> _WHAT THE EXERCISE ASKS_
The expected output is exactly the lines below, starting at the line with "namespace cls +:+" and ending at the line with "reg ++ [(namespace cls, name cls, cls)].", both included; no other line belongs in it.

> _DATA LISTING_
----------------
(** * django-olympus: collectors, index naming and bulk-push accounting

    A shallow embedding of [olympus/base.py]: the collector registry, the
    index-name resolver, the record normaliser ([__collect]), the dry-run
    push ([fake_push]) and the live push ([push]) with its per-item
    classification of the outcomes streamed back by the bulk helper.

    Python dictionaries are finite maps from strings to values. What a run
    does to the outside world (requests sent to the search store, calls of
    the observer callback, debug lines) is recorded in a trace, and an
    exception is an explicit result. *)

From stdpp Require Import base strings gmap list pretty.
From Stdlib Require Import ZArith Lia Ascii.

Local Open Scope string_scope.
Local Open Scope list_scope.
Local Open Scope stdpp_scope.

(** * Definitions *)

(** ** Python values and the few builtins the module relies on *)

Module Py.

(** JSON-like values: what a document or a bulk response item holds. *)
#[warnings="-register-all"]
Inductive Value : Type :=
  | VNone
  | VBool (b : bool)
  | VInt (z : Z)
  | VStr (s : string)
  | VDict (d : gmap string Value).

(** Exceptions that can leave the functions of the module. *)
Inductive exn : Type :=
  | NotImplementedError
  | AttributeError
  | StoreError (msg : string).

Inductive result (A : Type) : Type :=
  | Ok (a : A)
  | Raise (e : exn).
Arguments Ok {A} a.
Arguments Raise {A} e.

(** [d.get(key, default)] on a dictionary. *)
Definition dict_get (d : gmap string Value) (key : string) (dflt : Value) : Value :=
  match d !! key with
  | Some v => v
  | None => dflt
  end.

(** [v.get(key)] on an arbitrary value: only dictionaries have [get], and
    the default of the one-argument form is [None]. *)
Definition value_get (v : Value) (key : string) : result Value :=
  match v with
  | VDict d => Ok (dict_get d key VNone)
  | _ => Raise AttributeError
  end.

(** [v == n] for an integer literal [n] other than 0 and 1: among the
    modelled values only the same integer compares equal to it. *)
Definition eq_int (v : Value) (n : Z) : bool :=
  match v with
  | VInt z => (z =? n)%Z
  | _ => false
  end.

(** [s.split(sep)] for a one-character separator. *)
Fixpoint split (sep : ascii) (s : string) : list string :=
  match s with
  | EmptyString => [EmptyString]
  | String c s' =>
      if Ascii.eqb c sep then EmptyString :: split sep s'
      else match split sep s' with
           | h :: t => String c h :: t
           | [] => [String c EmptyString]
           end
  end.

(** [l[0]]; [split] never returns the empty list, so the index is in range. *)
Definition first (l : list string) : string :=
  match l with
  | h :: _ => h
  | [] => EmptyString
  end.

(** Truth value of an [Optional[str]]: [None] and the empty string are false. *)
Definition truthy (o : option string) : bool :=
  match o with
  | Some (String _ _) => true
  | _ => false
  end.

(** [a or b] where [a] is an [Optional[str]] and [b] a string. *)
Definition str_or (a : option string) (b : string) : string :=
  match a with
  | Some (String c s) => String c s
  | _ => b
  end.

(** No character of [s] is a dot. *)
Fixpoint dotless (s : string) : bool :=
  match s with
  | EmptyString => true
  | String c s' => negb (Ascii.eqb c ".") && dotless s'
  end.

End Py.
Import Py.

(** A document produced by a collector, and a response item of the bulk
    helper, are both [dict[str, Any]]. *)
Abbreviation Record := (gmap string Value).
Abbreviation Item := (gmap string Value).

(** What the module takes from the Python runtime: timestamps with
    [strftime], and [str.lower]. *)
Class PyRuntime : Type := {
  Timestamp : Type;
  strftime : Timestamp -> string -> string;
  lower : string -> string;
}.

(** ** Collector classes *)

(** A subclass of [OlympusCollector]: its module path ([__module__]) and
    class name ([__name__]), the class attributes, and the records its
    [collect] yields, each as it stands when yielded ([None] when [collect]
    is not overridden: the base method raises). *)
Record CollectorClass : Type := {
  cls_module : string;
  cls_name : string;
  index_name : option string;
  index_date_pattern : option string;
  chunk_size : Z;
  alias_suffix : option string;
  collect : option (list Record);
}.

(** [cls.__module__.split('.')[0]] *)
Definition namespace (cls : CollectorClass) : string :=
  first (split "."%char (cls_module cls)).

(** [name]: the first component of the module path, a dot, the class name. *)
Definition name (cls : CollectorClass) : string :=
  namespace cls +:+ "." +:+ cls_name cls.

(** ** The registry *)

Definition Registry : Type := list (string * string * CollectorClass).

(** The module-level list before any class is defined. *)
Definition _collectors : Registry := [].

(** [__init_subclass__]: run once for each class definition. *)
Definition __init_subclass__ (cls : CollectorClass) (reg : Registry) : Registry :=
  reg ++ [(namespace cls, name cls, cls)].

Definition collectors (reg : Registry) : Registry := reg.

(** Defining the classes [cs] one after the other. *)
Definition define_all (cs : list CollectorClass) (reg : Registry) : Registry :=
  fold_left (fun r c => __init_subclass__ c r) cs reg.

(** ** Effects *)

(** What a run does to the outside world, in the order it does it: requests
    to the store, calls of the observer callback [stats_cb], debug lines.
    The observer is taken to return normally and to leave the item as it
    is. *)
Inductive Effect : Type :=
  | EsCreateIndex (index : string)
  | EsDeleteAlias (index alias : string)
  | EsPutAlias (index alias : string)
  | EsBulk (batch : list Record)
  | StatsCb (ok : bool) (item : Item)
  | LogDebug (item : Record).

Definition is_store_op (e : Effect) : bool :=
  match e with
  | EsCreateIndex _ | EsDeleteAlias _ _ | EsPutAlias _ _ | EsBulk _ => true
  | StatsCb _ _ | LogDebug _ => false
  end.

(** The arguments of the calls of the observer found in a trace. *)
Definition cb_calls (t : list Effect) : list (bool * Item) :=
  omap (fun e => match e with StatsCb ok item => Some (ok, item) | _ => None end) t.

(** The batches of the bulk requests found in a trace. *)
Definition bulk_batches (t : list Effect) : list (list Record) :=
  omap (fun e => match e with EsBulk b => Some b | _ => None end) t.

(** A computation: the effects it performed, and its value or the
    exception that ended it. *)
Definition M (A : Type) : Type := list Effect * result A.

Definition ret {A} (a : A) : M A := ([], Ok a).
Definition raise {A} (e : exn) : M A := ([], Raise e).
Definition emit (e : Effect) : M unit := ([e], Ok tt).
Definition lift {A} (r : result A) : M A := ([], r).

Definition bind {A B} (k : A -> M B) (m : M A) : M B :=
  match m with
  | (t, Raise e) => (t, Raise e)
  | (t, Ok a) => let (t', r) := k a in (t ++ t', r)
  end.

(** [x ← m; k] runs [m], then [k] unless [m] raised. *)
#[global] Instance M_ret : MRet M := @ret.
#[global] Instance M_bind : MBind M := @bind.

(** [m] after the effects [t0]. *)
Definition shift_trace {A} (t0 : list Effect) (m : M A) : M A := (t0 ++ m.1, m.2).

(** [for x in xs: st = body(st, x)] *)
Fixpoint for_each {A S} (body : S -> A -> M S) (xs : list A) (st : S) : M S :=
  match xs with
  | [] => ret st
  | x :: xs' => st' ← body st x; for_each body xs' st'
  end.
----------------
> _EXERCISE RESULT_
  namespace cls +:+ "." +:+ cls_name cls.

(** ** The registry *)

Definition Registry : Type := list (string * string * CollectorClass).

(** The module-level list before any class is defined. *)
Definition _collectors : Registry := [].

(** [__init_subclass__]: run once for each class definition. *)
Definition __init_subclass__ (cls : CollectorClass) (reg : Registry) : Registry :=
  reg ++ [(namespace cls, name cls, cls)].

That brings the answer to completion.